Multipartite Nonlocality in Clifford Networks

The rapid development of the theory and experimental realization of quantum networks makes it essential to characterize the features and limitations of different kinds of networks. The limitations of Clifford quantum information processing have been explored both in the sense of classical simulability under the light of the Gottesman-Knill theorem, and of the emergence of quantum nonlocality in specific scenarios. However, it has remained relatively unexplored in a quantum network setting - that is, with limited connectivity and no communication of global information.
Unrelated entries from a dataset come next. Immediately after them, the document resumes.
Lemma question_keys_serializable (keys : list (Z * list string)) :
  forallb (ET.forall_nodes serializable_text) (AnswerKey._create_question_keys keys)
  = true.
Proof.
  unfold AnswerKey._create_question_keys.
  induction keys as [|[score answers] keys IH]; [reflexivity|].
  cbn [map forallb fst snd]. rewrite IH, andb_true_r.
  rewrite forall_nodes_children. cbn [serializable_text ET.text andb].
  rewrite forallb_app. cbn [forallb]. rewrite andb_true_r.
  induction answers as [|a answers IHa]; [reflexivity | exact IHa].
Qed.

Lemma answer_key_after_str_texts (c : AnswerKey.call) (ak : AnswerKey.t) :
  str_texts (AnswerKey.base (AnswerKey.after c ak)) = str_texts (AnswerKey.base ak).
Proof.
  unfold str_texts. destruct c as [score | question keys]; cbn [AnswerKey.after].
  - unfold AnswerKey.add_max_score.
    destruct (AnswerKey._is_score_added ak); cbn [negb fst AnswerKey.base];
      [reflexivity|].
    unfold XMLWrapper.append_element. cbn [XMLWrapper._elements].
    rewrite forallb_app. cbn. apply andb_true_r.
  - unfold AnswerKey.add_question_keys, XMLWrapper.append_element.
    cbn [AnswerKey.base XMLWrapper._elements].
    rewrite forallb_app. cbn [forallb].
    rewrite forall_nodes_children. cbn [forallb serializable_text ET.text andb].
    replace (ET.forall_nodes serializable_text
               (AnswerKey._create_question_id (Question.id question))) with true
      by reflexivity.
    cbn [andb]. rewrite question_keys_serializable. now rewrite !andb_true_r.
Qed.

(** X18.  An answer key can always be rendered (without pretty-printing),
    after any sequence of calls, with any scores and any questions: every
    score is stored as its decimal text.  This holds also for a question
    that cannot be rendered itself. *)
Theorem answer_key_rendering_never_raises :
  forall (cs : list AnswerKey.call) (url_safe : bool) (indent : Z),
    is_ok
      (AnswerKey.to_string (AnswerKey.after_all cs AnswerKey.__init__)
         None url_safe false indent) = true.
Proof.
  intros cs url_safe indent. unfold AnswerKey.to_string.
  rewrite to_string_unformatted_ok.
  fold (str_texts (AnswerKey.base (AnswerKey.after_all cs AnswerKey.__init__))).
  assert (H : forall ak,
             str_texts (AnswerKey.base (AnswerKey.after_all cs ak))
             = str_texts (AnswerKey.base ak)).
  { unfold AnswerKey.after_all.
    induction cs as [|c cs IH]; intros ak; cbn [fold_left]; [reflexivity|].
    now rewrite IH, answer_key_after_str_texts. }
  rewrite H. reflexivity.
Qed.

(* ================================================================== *)
(** ** Further properties: AmazonIAMUser                                *)
(* ================================================================== *)

Lemma split_not_nil (s : string) : split "." s <> [].
Proof.
  induction s as [|c s IH]; cbn [split]; [discriminate|].
  destruct (Ascii.eqb c "."); [discriminate|].
  destruct (split "." s); [contradiction | discriminate].
Qed.

Lemma split_before_dot (a b : string) :
  exists p pre, split "." (a ++ String "." b) = ((p :: pre) ++ split "." b)%list.
Proof.
  induction a as [|c a [p [pre IH]]].
  - exists "", []. reflexivity.
  - cbn [append split]. rewrite IH.
    destruct (Ascii.eqb c ".").
    + exists "", (p :: pre). reflexivity.
    + exists (String c p), pre. reflexivity.
Qed.

Lemma last_app_not_nil {A : Type} (l1 l2 : list A) (d : A) :
  l2 <> [] -> last (l1 ++ l2) d = last l2 d.
Proof.
  intros H. induction l1 as [|x l1 IH]; [reflexivity|].
  cbn [app last]. destruct (l1 ++ l2)%list eqn:E.
  - apply app_eq_nil in E as [_ E]. contradiction.
  - exact IH.
Qed.

(** The extension of [stem.ext] is [ext], whatever dots the stem has. *)
Lemma extension_of_suffix (stem ext : string) :
  all_chars not_dot ext = true ->
  AmazonIAMUser.extension (stem ++ String "." ext) = ext.
Proof.
  intros H. unfold AmazonIAMUser.extension, last_segment.
  destruct (split_before_dot stem ext) as [p [pre E]]. rewrite E.
  rewrite last_app_not_nil by apply split_not_nil.
  now rewrite (split_without_separator ext H).
Qed.

(** X19.  A path ending in [.csv] is read with the CSV loader and a path
    ending in [.json] with the JSON loader, whatever comes before the
    extension (dots in directory names included): exactly that path is
    opened, once; when the file cannot be read or the loader fails, the
    error is passed on and no credential field changes; otherwise the record
    goes to [_update_fields]. *)
Theorem from_file_dispatches_on_suffix :
  forall (file_contents : string -> Result string)
         (csv_first_row json_load : string -> Result (dict string))
         (stem : string) (self : AmazonIAMUser.t) (log : AmazonIAMUser.opened),
    AmazonIAMUser.from_file file_contents csv_first_row json_load
      (stem ++ ".csv") self log
    = match loaded file_contents csv_first_row (stem ++ ".csv") with
      | Raise e => (self, (log ++ [(stem ++ ".csv")%string])%list, Raise e)
      | Ok credentials =>
          (fst (AmazonIAMUser._update_fields credentials self),
           (log ++ [(stem ++ ".csv")%string])%list,
           snd (AmazonIAMUser._update_fields credentials self))
      end
    /\ AmazonIAMUser.from_file file_contents csv_first_row json_load
         (stem ++ ".json") self log
       = match loaded file_contents json_load (stem ++ ".json") with
         | Raise e => (self, (log ++ [(stem ++ ".json")%string])%list, Raise e)
         | Ok credentials =>
             (fst (AmazonIAMUser._update_fields credentials self),
              (log ++ [(stem ++ ".json")%string])%list,
              snd (AmazonIAMUser._update_fields credentials self))
         end.
Proof.
  intros. unfold AmazonIAMUser.from_file.
  rewrite (extension_of_suffix stem "csv" eq_refl).
  rewrite (extension_of_suffix stem "json" eq_refl).
  change (String.eqb "csv" "csv") with true.
  change (String.eqb "json" "csv") with false.
  change (String.eqb "json" "json") with true.
  cbn iota. unfold AmazonIAMUser._load_csv, AmazonIAMUser._load_json, loaded.
  split.
  - destruct (file <- file_contents (stem ++ ".csv") ;; csv_first_row file)
      as [credentials|e]; [|reflexivity].
    now destruct (AmazonIAMUser._update_fields credentials self).
  - destruct (file <- file_contents (stem ++ ".json") ;; json_load file)
      as [credentials|e]; [|reflexivity].
    now destruct (AmazonIAMUser._update_fields credentials self).
Qed.

Lemma dict_mem_get {V : Type} (k : string) (d : dict V) :
  dict_mem k d = is_ok (dict_get k d).
Proof.
  unfold dict_mem. induction d as [|[k' v] d IH]; [reflexivity|].
  cbn [existsb dict_get fst]. destruct (String.eqb k' k); [reflexivity | exact IH].
Qed.

Lemma dict_get_cases {V : Type} (k : string) (d : dict V) :
  (exists v, dict_get k d = Ok v) \/ dict_get k d = Raise (KeyError k).
Proof.
  induction d as [|[k' v] d IH]; [now right|].
  cbn [dict_get]. destruct (String.eqb k' k); [left; now exists v | exact IH].
Qed.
Our main result is that networks limited strictly to pure stabilizer states and Clifford gates cannot generate network nonlocality. We prove this by constructing a local model that reproduces the statistics of these Clifford networks. Additionally, we show that (a) Bipartite entanglement can generate all forms of N-party network nonlocality using post-selection, including those that can be achieved by measuring across k-partite (k<N) entangled states; and (b) Different kinds of nonlocality can be achieved by making different relaxations on our Clifford network model.

This work serves as a guide for identifying the resources needed to produce different forms of nonlocality. It also sheds new light on the broader question of what types of networks can generate disguised Bell nonlocality, as opposed to genuine network nonlocality, by showing that all known approaches for generating the latter require some form of non-Clifford operation.